Nun zischte Luise: „So eine Schlange! Hast du dir also ein Kind machen lassen? Du bist doch unglaublich. Wie gut, dass Benjamin der Vater ist und nicht Christian. Und jetzt kommst du abkassieren? Na fein.“

Christian wusste nicht, was er sagen sollte. Er wollte Katja verteidigen, aber der Schmerz war in dem Moment so groß geworden, dass er resigniert schwieg.

Katja sagte leise: „Ich habe es nicht nötig, irgendwen abzukassieren. Und ja, ich habe eine Tochter. Aber dass du hier herum giftest und meiner Nelly Angst machst, das geht gar nicht. Du warst doch von Anfang an gegen mich. Hast sogar die arme Frau Janson mit hineingezogen. Wer also ist hier eine Schlange?“

Katja nahm Nelly auf den Arm und verließ die Küche. Sie sah Christian nicht mehr an. Er hatte wieder einmal nicht zu ihr gestanden. Das wollte einfach nicht in ihren Kopf. Er hatte doch nun gesehen, wie seine Mutter über sie und mit ihr redete. Oben im Kinderzimmer hörte sie Luise laut keifen. Sie hielt sich die Ohren zu und sang für Nelly ein Kinderlied, um sie abzulenken.

Christian war fortgelaufen. Er griff zuhause nach seiner Tasche, die schon gepackt neben der Tür stand, setzte sich ins Auto und fuhr nach München.

Luise kam die Treppe hoch und stand bedrohlich in der Tür des Kinderzimmers.

„Wegen dir ist Christian jetzt weg. Das hast du ja wieder einmal gut hingekriegt. Es ist alles deine Schuld. Wahrscheinlich ist dieses Balg gar nicht Benjamins Kind, sondern du schiebst es ihm nur unter, weil du nicht in der Lage bist, es alleine großzuziehen. Ja, ich hasse dich, ich habe dich immer gehasst und ich werde es mein Leben lang tun. Du bist nichts wert. Gar nichts. Hau schnell wieder ab und nimm deinen Bastard mit.“

Nun weinte Nelly aus Angst vor der bösen Frau. Sie verbarg ihren Kopf an Katjas Brust und die legte schützend die Arme um sie. Katja sagte kein Wort mehr. Sie wollte diese Frau nicht noch mehr reizen. Luise drehte sich um und verließ das Haus. Laut krachend fiel die Tür ins Schloss.

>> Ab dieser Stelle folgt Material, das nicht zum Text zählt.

(* ===== verification/WinThread.v ===== *)
(** * [win32/thread_impl.cpp]: the threads of the Windows port.

    What the system knows of its threads is in [win_world]: the handles that are open, how often
    each thread is suspended, which were ended by force, and the handlers threads entered.
    [CreateThread] answers a new handle or nothing; its answer is part of the operation. *)
From S2P Require Export Prelude.

Section thread.
Context {H : Type}.

Record thread_impl := ThreadImpl { _handle : option nat; _handler : option H }.

Record win_world := WinWorld {
  impls : gmap nat thread_impl;
  open_threads : gset nat;
  suspended : gmap nat nat;
  terminated : gset nat;
  entered : list (nat * H) }.

Inductive win_thread_op :=
  | ThreadNew (i : nat) | OnExecute (i : nat) (h : H) | Start (i : nat) (answer : option nat)
  | Stop (i : nat) | Pause (i : nat) | Resume (i : nat) | WaitFor (i : nat) | ThreadDelete (i : nat).

Definition thread_impl_new : thread_impl := ThreadImpl None None.

Definition put (i : nat) (x : thread_impl) (w : win_world) : win_world :=
  WinWorld (<[i := x]> (impls w)) (open_threads w) (suspended w) (terminated w) (entered w).

Definition on_execute (h : H) (x : thread_impl) : thread_impl := ThreadImpl (_handle x) (Some h).

(** [ResumeThread]: a thread that was never let go before enters [execute]. *)
Definition ResumeThread (n : nat) (x : thread_impl) (first : bool) (w : win_world) : win_world :=
  WinWorld (impls w) (open_threads w) (alter pred n (suspended w)) (terminated w)
    (entered w ++ match _handler x with Some h => if first then [(n, h)] else [] | None => [] end).

Definition SuspendThread (n : nat) (w : win_world) : win_world :=
  WinWorld (impls w) (open_threads w) (alter S n (suspended w)) (terminated w) (entered w).

(** The thread is created suspended and resumed; the handle is stored before the test. *)
Definition start (i : nat) (answer : option nat) (x : thread_impl) (w : win_world)
    : outcome unit * win_world :=
  let x' := ThreadImpl answer (_handler x) in
  let w := put i x' w in
  match answer with
  | None => (Throw (Exn thread_exception (lit "The system lacked the necessary resources to create another thread, or the system-imposed limit on the total number of threads in a process would be exceeded")), w)
  | Some n =>
      let w := WinWorld (impls w) ({[n]} ∪ open_threads w) (<[n := 1]> (suspended w)) (terminated w)
                 (entered w) in
      (Ret (), ResumeThread n x' true w)
  end.

(** [if (_handle) ...] *)
Definition with_handle (x : thread_impl) (f : nat → win_world → win_world) (w : win_world)
    : outcome unit * win_world :=
  (Ret (), match _handle x with Some n => f n w | None => w end).

Definition stop (x : thread_impl) : win_world → outcome unit * win_world :=
  with_handle x (λ n w, WinWorld (impls w) (open_threads w) (suspended w) ({[n]} ∪ terminated w) (entered w)).

Definition pause (x : thread_impl) : win_world → outcome unit * win_world := with_handle x SuspendThread.

Definition resume (x : thread_impl) : win_world → outcome unit * win_world :=
  with_handle x (λ n, ResumeThread n x false).

(** Once the thread has ended. *)
Definition wait_for (x : thread_impl) : win_world → outcome unit * win_world := with_handle x (λ _ w, w).

Definition destroy (i : nat) (x : thread_impl) (w : win_world) : outcome unit * win_world :=
  with_handle x (λ n w, WinWorld (impls w) (open_threads w ∖ {[n]}) (suspended w) (terminated w) (entered w))
    (WinWorld (delete i (impls w)) (open_threads w) (suspended w) (terminated w) (entered w)).

Definition with_impl (i : nat) (f : thread_impl → win_world → outcome unit * win_world) (w : win_world)
    : outcome unit * win_world :=
  match impls w !! i with Some x => f x w | None => (Undef, w) end.

Definition win_thread_run (op : win_thread_op) (w : win_world) : outcome unit * win_world :=
  match op with
  | ThreadNew i => (Ret (), put i thread_impl_new w)
  | OnExecute i h => with_impl i (λ x w, (Ret (), put i (on_execute h x) w)) w
  | Start i answer => with_impl i (start i answer) w
  | Stop i => with_impl i stop w
  | Pause i => with_impl i pause w
  | Resume i => with_impl i resume w
  | WaitFor i => with_impl i wait_for w
  | ThreadDelete i => with_impl i (destroy i) w
  end.

Fixpoint win_thread_runs (ops : list win_thread_op) (w : win_world) : outcome unit * win_world :=
  match ops with
  | [] => (Ret (), w)
  | op :: ops' =>
      match win_thread_run op w with
      | (Undef, w') => (Undef, w')
      | (_, w') => win_thread_runs ops' w'
      end
  end.

Definition win_world_new : win_world := WinWorld ∅ ∅ ∅ ∅ [].
End thread.
Arguments thread_impl H : clear implicits.
Arguments win_world H : clear implicits.
Arguments win_thread_op H : clear implicits.

(** ** Properties *)

(** Starting an object whose handler is set enters the handler in the new thread, which is not
    suspended; pausing and resuming act on that thread alone and undo each other; when the system
    refuses, there is an exception, and the handle of the thread started before is forgotten. *)
Lemma win_thread_starts {H} i x answer (w : win_world H) :
  impls w !! i = Some x →
  let '(o, w1) := win_thread_run (Start i answer) w in
  match answer with
  | Some n =>
      o = Ret () ∧ entered w1 = entered w ++ (match _handler x with Some h => [(n, h)] | None => [] end) ∧
      suspended w1 !! n = Some 0 ∧ open_threads w1 = {[n]} ∪ open_threads w ∧
      let '(o2, w2) := win_thread_run (Pause i) w1 in
      o2 = Ret () ∧ suspended w2 = <[n := 1]> (suspended w1) ∧
      let '(o3, w3) := win_thread_run (Resume i) w2 in
      o3 = Ret () ∧ suspended w3 = suspended w1 ∧ entered w3 = entered w1
  | None => (∃ msg, o = Throw (Exn thread_exception msg)) ∧ open_threads w1 = open_threads w ∧
            impls w1 !! i = Some (ThreadImpl None (_handler x))
  end.
Proof.
  intros Hx. cbn [win_thread_run]. unfold with_impl. rewrite Hx. destruct answer as [n |]; cbn.
  2: { rewrite lookup_insert_eq. split; [by eexists | done]. }
  split_and!; [done | done | by rewrite lookup_alter_eq, lookup_insert_eq | done |].
  rewrite lookup_insert_eq. unfold pause, with_handle. cbn. split_and!; [done | |].
  - apply map_eq. intros m. destruct (decide (n = m)) as [<- | Hne].
    + by rewrite !lookup_alter_eq, !lookup_insert_eq.
    + by rewrite !lookup_alter_ne, !lookup_insert_ne, lookup_alter_ne, lookup_insert_ne by done.
  - rewrite lookup_insert_eq. cbn. split_and!; [done | |].
    + apply map_eq. intros m. destruct (decide (n = m)) as [<- | Hne].
      * by rewrite !lookup_alter_eq, !lookup_insert_eq.
      * by rewrite !lookup_alter_ne by done.
    + by destruct (_handler x); rewrite ?app_nil_r.
Qed.

(** A second start leaves the handle of the first thread open for good. *)
Example win_thread_restart_leaks {H} (h : H) :
  open_threads (snd (win_thread_runs
    [ThreadNew 0; OnExecute 0 h; Start 0 (Some 4); Start 0 (Some 5); ThreadDelete 0] win_world_new)) = {[4]}.
Proof. apply (bool_decide_unpack _). vm_compute. exact I. Qed.
Lemma win_drain_text blocks out : at_end out → win_drain_loop blocks out = append (concat blocks) out.
Proof.
  revert out. induction blocks as [| b blocks IH]; intros out Ho; cbn [win_drain_loop concat].
  - by rewrite append_nil.
  - rewrite write_at_end by done.
    assert (good (append b out) = true) as -> by (apply append_at_end, Ho).
    rewrite IH by by apply append_at_end. by rewrite append_append.
Qed.

(** When a call before the copying fails no handle stays open, but the exception is made from a
    text that is not there. *)
Lemma win_open_fails ok text i :
  (∀ j, j < i → ok j = true) → ok i = false → i < 7 →
  win_open ok text 0 win_calls [] = (Undef, []).
Proof.
  intros Hok Hi Hlt. unfold win_calls.
  do 7 (destruct i as [| i];
    [repeat (cbn [win_open]; rewrite Hok by lia); cbn [win_open]; rewrite Hi; by destruct text |]).
  lia.
Qed.

(** ** Properties *)

(** On Windows the length of the output does not matter: with an input that fits in its pipe
    and errors that fit in theirs, [execute] can always go on until it returns.  Errors that do not
    fit, of a child that does not end without them, make it hang for ever.  What it returns is the
    code of the child, or that of a child that was still running. *)
Theorem win_execute_needs_room {C} (next : C → child_op C) cap input c s :
  rtc (wstep next cap) (win_start input c) s →
  (∀ E m, errors_bounded next E → E c m → 0 < cap → m ≤ cap → length input ≤ cap →
     wreturned s ∨ ∃ s', wstep next cap s s') ∧
  (∀ V n, errors_insist next V → V c n → cap < n → ¬ wreturned s) ∧
  (∀ st o e, wpar s = WDone st o e → st = STILL_ACTIVE ∨ wchild s = Exited st).
Proof.
  intros Hr. split_and!.
  - intros E m HE Hb Hcap Hm Hi. apply (wfits_goes_on next cap E); [done.. |].
    apply (preserved_rtc _ _ _ _ (wfits_preserved next cap E HE) Hr). split; cbn.
    + intros l [= <-]. lia.
    + split; [exists m; split; [done | lia] | done].
  - intros V n HV Hw Hlt (st & o & e & E).
    destruct (preserved_rtc _ _ _ _ (wchoking_preserved next cap V HV) Hr) as ([[l El] | [El | (? & ? & El)]] & _);
      [| congruence..].
    split_and!; [left; by eexists | cbn; lia |]. exists c, n. cbn. split_and!; [done | done | lia].
  - intros st o e E. assert (code_ok s) as Hc.
    { refine (preserved_rtc _ _ _ _ (code_preserved next cap) Hr _). intros st'. cbn. naive_solver. }
    apply Hc. right. right. by exists o, e.
Qed.
(** * ML production systems notebooks: a verification development

    The repository is a set of Jupyter notebooks (chapters 2 to 5 of the
    book).  Its Python lives in the code cells of chapters 2 and 5 and in
    the fenced [python] blocks of the markdown cells of chapters 3 and 4.

    The development has two halves.

    - Shallow embeddings of the snippets that compute something of their
      own: the feature cross, the data-cleaning filter, the correlation
      filter, the two Snorkel labeling functions, and the snippets that
      sequence third-party calls (as programs over a signature of library
      calls, run against an arbitrary implementation of the libraries).
    - The snippets themselves as syntax trees, with the syntactic
      analyses the structural statements about the notebooks need. *)

From Stdlib Require Import ZArith List Bool String Ascii Lia DecimalString Sorted.
From Corelib Require Import PrimFloat.
From stdpp Require Import base option list gmap strings.

Set Warnings "-register-all,-inexact-float".

Local Open Scope Z_scope.

(* ===================================================================== *)
(** ** Chapter 3, "Feature Crosses"

    [df = pd.DataFrame({"day": [1, 2], "hour": [10, 12]})]
    [df["hour_of_week"] = df["day"] * 24 + df["hour"]]

    A column built from Python integers has dtype [int64]; arithmetic on
    such columns is NumPy's, which wraps around silently. *)

Module FeatureCross.

Definition int64_min : Z := - 2 ^ 63.
Definition int64_max : Z := 2 ^ 63 - 1.

Definition in_int64 (z : Z) : Prop := int64_min <= z <= int64_max.

(** Two's-complement reduction of an exact result to [int64]. *)
Definition wrap64 (z : Z) : Z := (z + 2 ^ 63) mod 2 ^ 64 - 2 ^ 63.

(** [a * k] for an [int64] element and a Python scalar, [a + b] for two
    [int64] elements. *)
Definition mul64 (a k : Z) : Z := wrap64 (a * k).
Definition add64 (a b : Z) : Z := wrap64 (a + b).

(** One element of [df["day"] * 24 + df["hour"]]. *)
Definition hour_of_week (day hour : Z) : Z := add64 (mul64 day 24) hour.

(** A frame with [int64] columns only: row labels and named columns. *)
Record DataFrame := {
  index : list Z;
  columns : gmap string (list Z)
}.

(** [s * k] and [s1 + s2] on columns of one frame (same index, so the
    alignment is positional). *)
Definition series_mul (s : list Z) (k : Z) : list Z := (λ a, mul64 a k) <$> s.
Definition series_add (s1 s2 : list Z) : list Z := zip_with add64 s1 s2.

(** [df["hour_of_week"] = df["day"] * 24 + df["hour"]]; a missing column
    is a [KeyError], here [None]. *)
Definition add_hour_of_week (df : DataFrame) : option DataFrame :=
  day ← columns df !! "day"%string;
  hour ← columns df !! "hour"%string;
  Some {| index := index df;
          columns := <["hour_of_week"%string := series_add (series_mul day 24) hour]>
                       (columns df) |}.

(** The frame of the snippet. *)
Definition df0 : DataFrame :=
  {| index := [0; 1];
     columns := <["day"%string := [1; 2]]> (<["hour"%string := [10; 12]]> ∅) |}.

(** The reading of the cross the text gives: recover the two features. *)
Definition recover (how : Z) : Z * Z := (how / 24, how mod 24).

End FeatureCross.

(* ===================================================================== *)
(** ** Chapter 3, "Data Cleaning Example"

    [df = pd.DataFrame({"timestamp": ["00:00", "12:00", "00:00"]})]
    [df_cleaned = df[df["timestamp"] != "00:00"]]

    Frames are objects on a heap and names are bound to their addresses,
    so that what the filter does to the frame [df] refers to can be
    stated. *)

Module DataCleaning.

(** What a cell of an object column may hold. *)
Inductive pyval :=
| VStr (s : string)
| VInt (z : Z)
| VMissing.

Record Series (A : Type) := {
  s_index : list Z;
  s_values : list A
}.
Arguments s_index {A} _.
Arguments s_values {A} _.

Record DataFrame := {
  index : list Z;
  columns : gmap string (list pyval)
}.

(** Every column is as long as the index. *)
Definition wf_frame (d : DataFrame) : Prop :=
  ∀ c vs, columns d !! c = Some vs → length vs = length (index d).

Inductive pyerror :=
| NameError (name : string)
| KeyError (key : string)
| ValueError (msg : string).

Inductive result (A : Type) :=
| Ok (a : A)
| Raise (e : pyerror).
Arguments Ok {A} a.
Arguments Raise {A} e.

#[export] Instance result_ret : MRet result := λ A a, Ok a.

#[export] Instance result_bind : MBind result := λ A B k r,
  match r with
  | Ok a => k a
  | Raise e => Raise e
  end.

(** [df[name]]: the column as a series on the frame's index. *)
Definition getitem_col (d : DataFrame) (name : string) : result (Series pyval) :=
  match columns d !! name with
  | Some vs => Ok {| s_index := index d; s_values := vs |}
  | None => Raise (KeyError name)
  end.

(** [v != s] for a cell and a string scalar: only an equal string is not
    different; a missing value differs from everything. *)
Definition ne_scalar (s : string) (v : pyval) : bool :=
  match v with
  | VStr t => negb (String.eqb t s)
  | VInt _ => true
  | VMissing => true
  end.

(** [series != s], element by element. *)
Definition series_ne (ser : Series pyval) (s : string) : Series bool :=
  {| s_index := s_index ser; s_values := ne_scalar s <$> s_values ser |}.

(** The entries of [l] at the positions where [mask] holds. *)
Fixpoint select {A} (mask : list bool) (l : list A) : list A :=
  match mask, l with
  | b :: mask', x :: l' => if b then x :: select mask' l' else select mask' l'
  | _, _ => []
  end.

(** [df[mask]] for a boolean series: the mask must be on the frame's
    index; the result is a new frame. *)
Definition getitem_mask (d : DataFrame) (mask : Series bool) : result DataFrame :=
  if decide (s_index mask = index d ∧ length (s_values mask) = length (index d)) then
    Ok {| index := select (s_values mask) (index d);
          columns := select (s_values mask) <$> columns d |}
  else Raise (ValueError "Item wrong length").

(** The expression [df[df["timestamp"] != "00:00"]] on a frame. *)
Definition cleaned (d : DataFrame) : result DataFrame :=
  ts ← getitem_col d "timestamp";
  getitem_mask d (series_ne ts "00:00").

(** The notebook's namespace and the frames it refers to. *)
Definition loc := positive.

Record state := {
  names : gmap string loc;
  heap : gmap loc DataFrame
}.

Definition lookup_name (σ : state) (x : string) : result DataFrame :=
  match names σ !! x with
  | Some l =>
      match heap σ !! l with
      | Some d => Ok d
      | None => Raise (NameError x)
      end
  | None => Raise (NameError x)
  end.

(** [x = <new frame d>]: the frame is put at an unused address. *)
Definition assign_new (σ : state) (x : string) (d : DataFrame) : state :=
  let l := fresh (dom (heap σ)) in
  {| names := <[x := l]> (names σ); heap := <[l := d]> (heap σ) |}.

(** [df = pd.DataFrame({"timestamp": ["00:00", "12:00", "00:00"]})] *)
Definition df0 : DataFrame :=
  {| index := [0; 1; 2];
     columns := {[ "timestamp"%string := [VStr "00:00"; VStr "12:00"; VStr "00:00"] ]} |}.

Definition make_df (σ : state) : state := assign_new σ "df" df0.

(** A notebook in which nothing has run yet. *)
Definition fresh_kernel : state := {| names := ∅; heap := ∅ |}.

(** [df_cleaned = df[df["timestamp"] != "00:00"]] *)
Definition clean (σ : state) : result state :=
  d ← lookup_name σ "df";
  d' ← cleaned d;
  Ok (assign_new σ "df_cleaned" d').

(** Rows, for stating what the filter keeps: the label and the cells of
    one position. *)
Record Row := {
  label : Z;
  cells : gmap string pyval
}.

Definition row (d : DataFrame) (i : nat) : option Row :=
  lbl ← index d !! i;
  Some {| label := lbl; cells := omap (λ vs : list pyval, vs !! i) (columns d) |}.

Definition rows (d : DataFrame) : list Row :=
  omap (row d) (seq 0 (length (index d))).

(** The row's timestamp differs from ["00:00"]. *)
Definition differs (r : Row) : bool :=
  match cells r !! "timestamp"%string with
  | Some v => ne_scalar "00:00" v
  | None => true
  end.

End DataCleaning.

(* ===================================================================== *)
(** ** Chapter 5, "Weak Supervision with Snorkel"

    [@labeling_function()]
    [def lf_contains_my(x): return 1 if "my" in x.text.lower() else -1]
    [@labeling_function()]
    [def lf_short_comment(x): return 0 if len(x.text.split()) < 5 else -1]

    A Python [str] is a sequence of Unicode code points.  [str.lower] is
    the interpreter's and is left as a parameter; the substring test, the
    whitespace split and the two functions are written out. *)

Module Labeling.

Definition codepoint := N.
Definition str := list codepoint.

(** A Rocq string literal as a [str] (one code point per character). *)
Definition codepoints (s : string) : str :=
  N_of_ascii <$> list_ascii_of_string s.
(** C7 as the specification words it fails on the archive button: the
    reply to a refused archive says "edit", not "archive". *)
Lemma refused_archive_reply_says_edit :
  ix (Samples.click "archive_1001" "2002" 0)
    (Samples.world (Success Samples.answer)) []
  = Some ([],
          Success
            (Some (CHANNEL_MESSAGE_WITH_SOURCE MessageFlag_EPHEMERAL
                     "You don't have permission to edit this thread.")))
  /\ ix (Samples.click "archive_1001" "2002" 0)
       (Samples.world (Success Samples.answer)) []
     <> Some ([],
              Success
                (Some (CHANNEL_MESSAGE_WITH_SOURCE MessageFlag_EPHEMERAL
                         "You don't have permission to archive this thread."))).
Proof.
  split; [reflexivity|]. intros H. discriminate H.
Qed.
Lemma inv_create_notification u t m k : preserves I (create_notification E u t m k).
Proof. unfold create_notification. inv_auto. Qed.

Hint Resolve inv_create_notification : inv.

Lemma inv_create_approval_notification rid :
  preserves I (create_approval_notification E rid).
Proof. unfold create_approval_notification. inv_auto. Qed.

End ReportInvariant.

(** *** Running a computation step by step *)

Lemma run_bind {St A B} (m : M St A) (f : A -> M St B) s :
  (m ≫= f) s = match m s with
               | (Ret a, s') => f a s'
               | (Raise e, s') => (Raise e, s')
               end.
Proof. reflexivity. Qed.

Lemma run_ret {St A} (a : A) (s : St) : (mret a : M St A) s = (Ret a, s).
Proof. reflexivity. Qed.

Lemma run_throw {St A} (e : exn) (s : St) : (mthrow e : M St A) s = (Raise e, s).
Proof. reflexivity. Qed.

Lemma run_try_except {St A} (m : M St A) (h : exn -> M St A) s :
  try_except m h s = match m s with
                     | (Ret a, s') => (Ret a, s')
                     | (Raise e, s') => h e s'
                     end.
Proof. reflexivity. Qed.

Lemma run_gets {St A} (f : St -> A) s : gets f s = (Ret (f s), s).
Proof. reflexivity. Qed.

Lemma run_modify {St} (f : St -> St) s : modify f s = (Ret tt, f s).
Proof. reflexivity. Qed.

Lemma run_call E p w :
  call E p w = (if fails E (tick w) p then Raise (Fault p) else Ret tt, record_call p w).
Proof. unfold call. destruct (fails E (tick w) p); reflexivity. Qed.

Lemma run_utcnow E w : utcnow E w = (Ret (clock E (tick w)), record_call OpUtcNow w).
Proof. reflexivity. Qed.

Lemma run_logger_error c e w :
  logger_error c e w = (Ret tt, with_log (log w ++ [LogError c e]) w).
Proof. reflexivity. Qed.

Lemma run_rollback w :
  db_session_rollback w = (Ret tt, record_call OpRollback (with_session (committed w) w)).
Proof. reflexivity. Qed.

Lemma run_commit E w :
  db_session_commit E w
  = if fails E (tick w) OpCommit then (Raise (Fault OpCommit), record_call OpCommit w)
    else (Ret tt, with_committed (session w) (record_call OpCommit w)).
Proof.
  unfold db_session_commit. rewrite run_bind, run_call.
  destruct (fails E (tick w) OpCommit); reflexivity.
Qed.

Lemma run_Report_query_get E rid w :
  Report_query_get E rid w
  = if fails E (tick w) OpReportGet then (Raise (Fault OpReportGet), record_call OpReportGet w)
    else (Ret (reports (session w) !! rid), record_call OpReportGet w).
Proof.
  unfold Report_query_get. rewrite run_bind, run_call.
  destruct (fails E (tick w) OpReportGet); reflexivity.
Qed.

Lemma run_report_setattr rid f w :
  report_setattr rid f w
  = (Ret tt, with_session (with_reports (alter f rid (reports (session w))) (session w)) w).
Proof. reflexivity. Qed.

Lemma run_notification_setattr k f w :
  notification_setattr k f w
  = (Ret tt,
     with_session (with_notifications (alter f k (notifications (session w))) (session w)) w).
Proof. reflexivity. Qed.
(** * NihongoFlow: a shallow embedding of the player, the history store
      and the WAV encoder, with the properties of their specification.

    The development follows the TypeScript sources:
    - [services/geminiService] : [pcmToWav], [writeString],
      [analyzeJapaneseText], [generateJapaneseSpeech];
    - [types]                  : [Token], [HistoryItem], [Segment];
    - [components/Player]      : [segments], [handleTimeUpdate],
      [handleEnded], [handleWordClick], [isSegmentActive], the repeat menu;
    - [App]                    : [handleGenerate], [handleUpdateProgress],
      [handleDeleteHistory].

    Conventions.  A JavaScript string is the list of its UTF-16 code
    units, so [.length] is [length] and [+] is [++].  A JavaScript number
    that the program only ever uses as an integer (indices, lengths,
    repeat counts, timestamps in ms) is a [Z]; a number that carries
    seconds or a speed multiplier is an IEEE-754 binary64 [float], with
    the kernel's own arithmetic.  React state is threaded explicitly: a
    handler is a function from the state it closes over to the state
    after its setters have run; where a statement of the handler can
    throw, the result is a completion, [Normal] with that state or
    [Throw] with the exception. *)

From Stdlib Require Import ZArith List Lia Ascii String.
From Stdlib.Strings Require Import Byte.
From Stdlib Require Import Floats.
From stdpp Require Import base option list.

Local Open Scope Z_scope.

(* ===================================================================== *)
(** * Part I.  The embedding                                              *)
(* ===================================================================== *)

(** ** JavaScript values *)

Module Js.

(** One UTF-16 code unit. *)
Definition char16 : Type := N.

Definition jsstring : Type := list char16.

(** A literal: every character of an ASCII literal is one code unit. *)
Definition lit (s : string) : jsstring :=
  map N_of_ascii (list_ascii_of_string s).

(** [s.length], as the integer-valued number it is. *)
Definition jslength (s : jsstring) : Z := Z.of_nat (length s).

(** [WhiteSpace] and [LineTerminator] of ECMA-262, the code units that
    [String.prototype.trim] strips. *)
Definition isWhiteSpace (c : char16) : bool :=
  ((9 <=? c) && (c <=? 13) || (c =? 32) || (c =? 160) || (c =? 5760)
   || (8192 <=? c) && (c <=? 8202) || (c =? 8232) || (c =? 8233)
   || (c =? 8239) || (c =? 8287) || (c =? 12288) || (c =? 65279))%N.

Fixpoint trimStart (s : jsstring) : jsstring :=
  match s with
  | c :: r => if isWhiteSpace c then trimStart r else s
  | [] => []
  end.

Definition trim (s : jsstring) : jsstring :=
  rev (trimStart (rev (trimStart s))).

(** Truthiness of a string: [!s] holds exactly for the empty string. *)
Definition falsy (s : jsstring) : bool :=
  match s with [] => true | _ :: _ => false end.

(** [a || b] on an optional string ([undefined] and [""] are falsy). *)
Definition or_else (a : option jsstring) (b : jsstring) : jsstring :=
  match a with
  | Some s => if falsy s then b else s
  | None => b
  end.
Lemma bind_Ok_inv m (f : A → M S B) s b s' :
  (m ≫= f) s = (Ok b, s') → ∃ a s1, m s = (Ok a, s1) ∧ f a s1 = (Ok b, s').
Proof. unfold mbind, M_bind. destruct (m s) as [[a|e] s1]; [by eexists _, _|done]. Qed.
End run_rules.

(** [m] run from [s] returns [a] in the state [s'], or fails with [e]. *)
Notation "⟪ m , s ⟫ ⇓ ⟪ a , s' ⟫" := (m s = (Ok a, s'))
  (at level 70, m at level 69, s at level 69, a at level 69, s' at level 69, no associativity) : pcv_scope.
Notation "⟪ m , s ⟫ ⇑ e" := ((m s).1 = Err e)
  (at level 70, m at level 69, s at level 69, e at level 69, no associativity) : pcv_scope.

#[export] Hint Rewrite @bind_ret @bind_gets @bind_modify @bind_throw @bind_assoc : run.

(** Run the calls that read the state or compute a value. *)
Ltac run_pure := autorewrite with run; cbv beta.

(** Closes the side conditions of the steps. *)
Ltac side_cond :=
  first
    [ done | lia | eassumption
    | apply bool_decide_true; first [done | congruence | naive_solver]
    | apply Nat.ltb_lt; first [assumption | lia | cbn; lia]
    | apply Nat.leb_le; cbn; lia
    | apply bool_decide_false; first [done | congruence | naive_solver] ].

(** One step of [(m ≫= f) s] in the goal. *)
Ltac run_step :=
  first
    [ rewrite bind_assoc | rewrite bind_ret | rewrite bind_gets | rewrite bind_modify
    | rewrite bind_throw
    | rewrite bind_assert by side_cond
    | erewrite bind_some by side_cond
    | erewrite bind_ok by side_cond ]; cbv beta.

Ltac run_steps := repeat run_step.

(** Run the first call of the goal with a given equation for it. *)
Tactic Notation "run_ok" "by" tactic3(t) :=
  first [erewrite bind_ok by t | rewrite !bind_assoc; erewrite bind_ok by t]; cbv beta iota.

Katja hielt Nelly fest im Arm und streichelte über ihr Haar.

Als Benjamin vom Bäcker kam, fand er zwei weinende Menschen vor und Katja zitterte am ganzen Leib.

„Was ist denn los?“

Er setzte sich zu ihnen auf den Boden und legte den Arm um die beiden.

„Christian war hier, um sich zu verabschieden. Dann tauchte plötzlich auch Luise auf.“

Katja berichtete, was passiert war. Benjamin schüttelte den Kopf.

„Das kann ich mir gar nicht vorstellen. Sie würde doch niemals auf einem kleinen Kind herumhacken.“

„Doch, hat sie und auf mir. Ich fasse es nicht, dass du mir nicht glaubst. Christian hat auch nur daneben gestanden und zugesehen, wie seine Mutter mich niedermacht. Es ist besser, wenn ich abreise.“

„Aber …“

„Nichts aber. Hier will mich keiner haben. Es reicht mir für heute. Bitte geh hinaus. Wir reden morgen noch einmal, wenn ich losfahre.“

Mit hängenden Schultern verließ Benjamin das Zimmer. Das Frühstück stand unangerührt auf dem Tisch. Er räumte das Geschirr wieder weg und ging in den Keller.

*

Katja fuhr am nächsten Tag nicht heim, sondern zu Bea. Weinend und mit einer gestressten Nelly stand sie vor der Tür. Bea nahm sie in den Arm.

„Ach Gott, ihr zwei. Was ist denn passiert?“

Katja gab schluchzend den Vorfall mit Luise wieder. Bea hörte zu, während Hannes mit Nelly spielte.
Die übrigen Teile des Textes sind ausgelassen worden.